About this task: Transcribe, without alteration, the line that includes "if success then" and each line after it until the records end, omitting all that precede it.

[Dataset records Boundary: Start]

(** What a provider reported to the verify handler about a payment: the
    call resolved, the provider accepted it and named the payment. *)
Definition reports (client : PayStack) (ref : string) (t : Transaction)
           (pid : ObjectId) : Prop :=
  exists m md,
    verify client ref = Resolved {| vr_status := true; vr_message := m; vr_data := t |}
    /\ tx_metadata t = Some md /\ payment_id md = Some pid.

(** The provider's verify call failed: the promise rejected, or the reply
    carries a false [status]. *)
Definition verifyFails (client : PayStack) (ref : string) : Prop :=
  (exists m, verify client ref = Rejected m)
  \/ (exists r, verify client ref = Resolved r /\ vr_status r = false).

(** The PayPal capture call failed: the token request or the capture
    request rejected. *)
Definition captureFails (api : PayPal) (order : string) : Prop :=
  (exists m, getPayPalAccessToken api = Rejected m)
  \/ (exists tok m, getPayPalAccessToken api = Resolved tok
                   /\ captureOrder api tok order = Rejected m).
Lemma row_complete r : idx b r → row_list b r ≡ₚ seqZ 1 (b_size b).
  Proof using Hwf Hfilled.
    intros Hr. unfold row_list. apply perm_of_nodup_range.
    - apply NoDup_fmap_2_strong; [|apply NoDup_seqZ].
      intros c c' Hc%elem_of_seqZ Hc'%elem_of_seqZ Heq.
      apply (cell_inj r c r c'); unfold idx; auto with lia.
    - by rewrite length_fmap, length_seqZ.
    - intros x (c & -> & Hc%elem_of_seqZ)%list_elem_of_fmap.
      apply cell_is_val; unfold idx; auto with lia.
  Qed.

Lemma col_complete c : idx b c → col_list b c ≡ₚ seqZ 1 (b_size b).
  Proof using Hwf Hfilled.
    intros Hc. unfold col_list. apply perm_of_nodup_range.
    - apply NoDup_fmap_2_strong; [|apply NoDup_seqZ].
      intros r r' Hr%elem_of_seqZ Hr'%elem_of_seqZ Heq.
      apply (cell_inj r c r' c); unfold idx; auto with lia.
    - by rewrite length_fmap, length_seqZ.
    - intros x (r & -> & Hr%elem_of_seqZ)%list_elem_of_fmap.
      apply cell_is_val; unfold idx; auto with lia.
  Qed.

Lemma box_complete k : idx b k → box_list b k ≡ₚ seqZ 1 (b_size b).
  Proof using Hwf Hfilled.
    intros Hk. unfold box_list.
    pose proof (box_corner b Hs k Hk) as Hcorner.
    pose proof (box_range_iff b Hs k) as Hrange.
    pose proof (shape_root_pos b Hs) as Hroot.
    pose proof (shape_root _ Hs) as Hsq.
    cbv zeta in Hcorner, Hrange.
    set (root := isqrt (b_size b)) in *.
    set (br := root * (k `quot` root)) in *. set (bc := root * (k `rem` root)) in *.
    assert (∀ r c, r ∈ seqZ br root → c ∈ seqZ bc root →
              idx b r ∧ idx b c ∧ box_of b r c = k) as Hin.
    { intros r c Hr%elem_of_seqZ Hc%elem_of_seqZ.
      assert (idx b r ∧ idx b c) as [Hir Hic] by (unfold idx; lia).
      split; [done|]. split; [done|]. apply Hrange; [done..|]. lia. }
    apply perm_of_nodup_range.
    - apply NoDup_bind; [| |apply NoDup_seqZ].
      + intros r r' x Hr Hr' (c & -> & Hc)%list_elem_of_fmap
               (c' & Heq & Hc')%list_elem_of_fmap.
        destruct (Hin r c Hr Hc) as (? & ? & Hb1).
        destruct (Hin r' c' Hr' Hc') as (? & ? & Hb2).
        apply (cell_inj r c r' c'); try done. right. right. congruence.
      + intros r Hr. apply NoDup_fmap_2_strong; [|apply NoDup_seqZ].
        intros c c' Hc Hc' Heq.
        destruct (Hin r c Hr Hc) as (? & ? & Hb1).
        destruct (Hin r c' Hr Hc') as (? & ? & Hb2).
        apply (cell_inj r c r c'); auto.
    - rewrite (length_bind_const _ _ (Z.to_nat root)).
      + rewrite length_seqZ. nia.
      + intros r _. by rewrite length_fmap, length_seqZ.
    - intros x (r & (c & -> & Hc)%list_elem_of_fmap & Hr)%list_elem_of_bind.
      destruct (Hin r c Hr Hc) as (? & ? & _). by apply cell_is_val.
  Qed.
(** The iterations at which [is_work_time] returns [True]. *)
Definition work_ticks (sch : WorkSchedule) (ticks : list (datetime * callbacks))
  : list (datetime * callbacks) :=
  filter (fun t => work_time_is true sch (fst t)) ticks.

End WorkScheduler.

(** ** ServiceManager (src/scheduler/service_manager.py) *)

Module ServiceManager.

Inductive ServiceStatus := STOPPED | STARTING | RUNNING | STOPPING | ERROR.

Definition status_eqb (a b : ServiceStatus) : bool :=
  match a, b with
  | STOPPED, STOPPED | STARTING, STARTING | RUNNING, RUNNING
  | STOPPING, STOPPING | ERROR, ERROR => true
  | _, _ => false
  end.

(** A registered service object, as the manager sees it: which of the probed
    attributes it has ([hasattr]) and what a call to each does. [Some o] is a
    method whose call has outcome [o] (for a start method, the truth value of
    what it returns); [None] is a missing attribute. A service that behaves
    differently later on is described by registering its next description. *)
Record instance := mk_instance {
  start_monitoring : option (Py.result bool);
  start : option (Py.result bool);
  start_session : option (Py.result bool);
  stop_monitoring : option (Py.result unit);
  stop : option (Py.result unit);
  stop_session : option (Py.result unit);
  cleanup : option (Py.result unit)
}.

Record service := mk_service {
  name : string;
  status : ServiceStatus;
  service_instance : option instance;
  error_message : option string
}.

(** [self.services]: a dict, kept in insertion order, and the log of every
    assignment to a ['status'] entry as (service id, old value, new value),
    newest last (ghost state). *)
Record manager := mk_manager {
  services : list (string * service);
  transitions : list (string * ServiceStatus * ServiceStatus)
}.

Fixpoint lookup (k : string) (d : list (string * service)) : option service :=
  match d with
  | [] => None
  | (k', v) :: d' => if String.eqb k k' then Some v else lookup k d'
  end.

Fixpoint update (k : string) (f : service -> service) (d : list (string * service))
  : list (string * service) :=
  match d with
  | [] => []
  | (k', v) :: d' =>
      if String.eqb k k' then (k', f v) :: d' else (k', v) :: update k f d'
  end.

Definition keys (d : list (string * service)) : list string := map fst d.

Definition with_status (st : ServiceStatus) (v : service) : service :=
  mk_service (name v) st (service_instance v) (error_message v).

Definition with_error (e : option string) (v : service) : service :=
  mk_service (name v) (status v) (service_instance v) e.

Definition with_instance (i : option instance) (v : service) : service :=
  mk_service (name v) (status v) i (error_message v).

(** [__init__] *)
Definition init : manager :=
  mk_manager
    [ ("camera"%string, mk_service "Camera Monitoring" STOPPED None None);
      ("vibration"%string, mk_service "Vibration Monitoring" STOPPED None None);
      ("frying"%string, mk_service "Frying AI Monitoring" STOPPED None None) ]
    [].

(** [service['status'] = st] *)
Definition set_status (k : string) (st : ServiceStatus) (m : manager) : manager :=
  match lookup k (services m) with
  | Some v =>
      mk_manager (update k (with_status st) (services m))
        (transitions m ++ [(k, status v, st)])
  | None => m
  end.

(** [service['error_message'] = e] *)
Definition set_error (k : string) (e : option string) (m : manager) : manager :=
  mk_manager (update k (with_error e) (services m)) (transitions m).

(** [register_service]; [service_instance] may be [None]. *)
Definition register_service (service_id : string) (i : option instance) (m : manager)
  : manager :=
  match lookup service_id (services m) with
  | Some _ => mk_manager (update service_id (with_instance i) (services m)) (transitions m)
  | None => m
  end.

Local Open Scope py_scope.

Local Open Scope string_scope.

Definition _start_camera_service (i : instance) : Py.M manager bool :=
  match start_monitoring i with
  | Some o => Py.call o
  | None =>
      match start i with
      | Some o => Py.call o
      | None => Py.ret false
      end
  end.

Definition _stop_camera_service (i : instance) : Py.M manager unit :=
  match stop_monitoring i with
  | Some o => Py.call o
  | None =>
      match stop i with
      | Some o => Py.call o
      | None =>
          match cleanup i with
          | Some o => Py.call o
          | None => Py.ret tt
          end
      end
  end.

Definition _start_vibration_service (i : instance) : Py.M manager bool :=
  match start_monitoring i with
  | Some o => Py.call o
  | None => Py.ret false
  end.

Definition _stop_vibration_service (i : instance) : Py.M manager unit :=
  match stop_monitoring i with
  | Some o => Py.call o
  | None => Py.ret tt
  end.

Definition _start_frying_service (i : instance) : Py.M manager bool :=
  match start_session i with
  | Some o => Py.call o
  | None =>
      match start i with
      | Some o => Py.call o
      | None => Py.ret false
      end
  end.

Definition _stop_frying_service (i : instance) : Py.M manager unit :=
  match stop_session i with
  | Some o => Py.call o
  | None =>
      match stop i with
      | Some o => Py.call o
      | None => Py.ret tt
      end
  end.

Definition start_service (service_id : string) : Py.M manager bool :=
  m <- Py.get ;;
  match lookup service_id (services m) with
  | None => Py.ret false
  | Some service =>
      if status_eqb (status service) RUNNING then Py.ret true
      else
        Py.modify (set_status service_id STARTING) ;;;
        Py.modify (set_error service_id None) ;;;
        Py.try_except
          (match service_instance service with
           | None => Py.raise "Service instance not registered"
           | Some i =>
               success <-
                 (if service_id =? "camera" then _start_camera_service i
                  else if service_id =? "vibration" then _start_vibration_service i
                  else if service_id =? "frying" then _start_frying_service i
                  else Py.ret false) ;;
               if success then
                 Py.modify (set_status service_id RUNNING) ;;;
                 Py.ret true
               else
                 Py.modify (set_status service_id ERROR) ;;;
                 Py.modify (set_error service_id (Some "Failed to start")) ;;;
                 Py.ret false
           end)
          (fun e =>
             Py.modify (set_status service_id ERROR) ;;;
             Py.modify (set_error service_id (Some e)) ;;;
             Py.ret false)
  end.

[Dataset records Boundary: End]

Task answer:
               if success then
                 Py.modify (set_status service_id RUNNING) ;;;
                 Py.ret true
               else
                 Py.modify (set_status service_id ERROR) ;;;
                 Py.modify (set_error service_id (Some "Failed to start")) ;;;
                 Py.ret false
           end)
          (fun e =>
             Py.modify (set_status service_id ERROR) ;;;
             Py.modify (set_error service_id (Some e)) ;;;
             Py.ret false)
  end.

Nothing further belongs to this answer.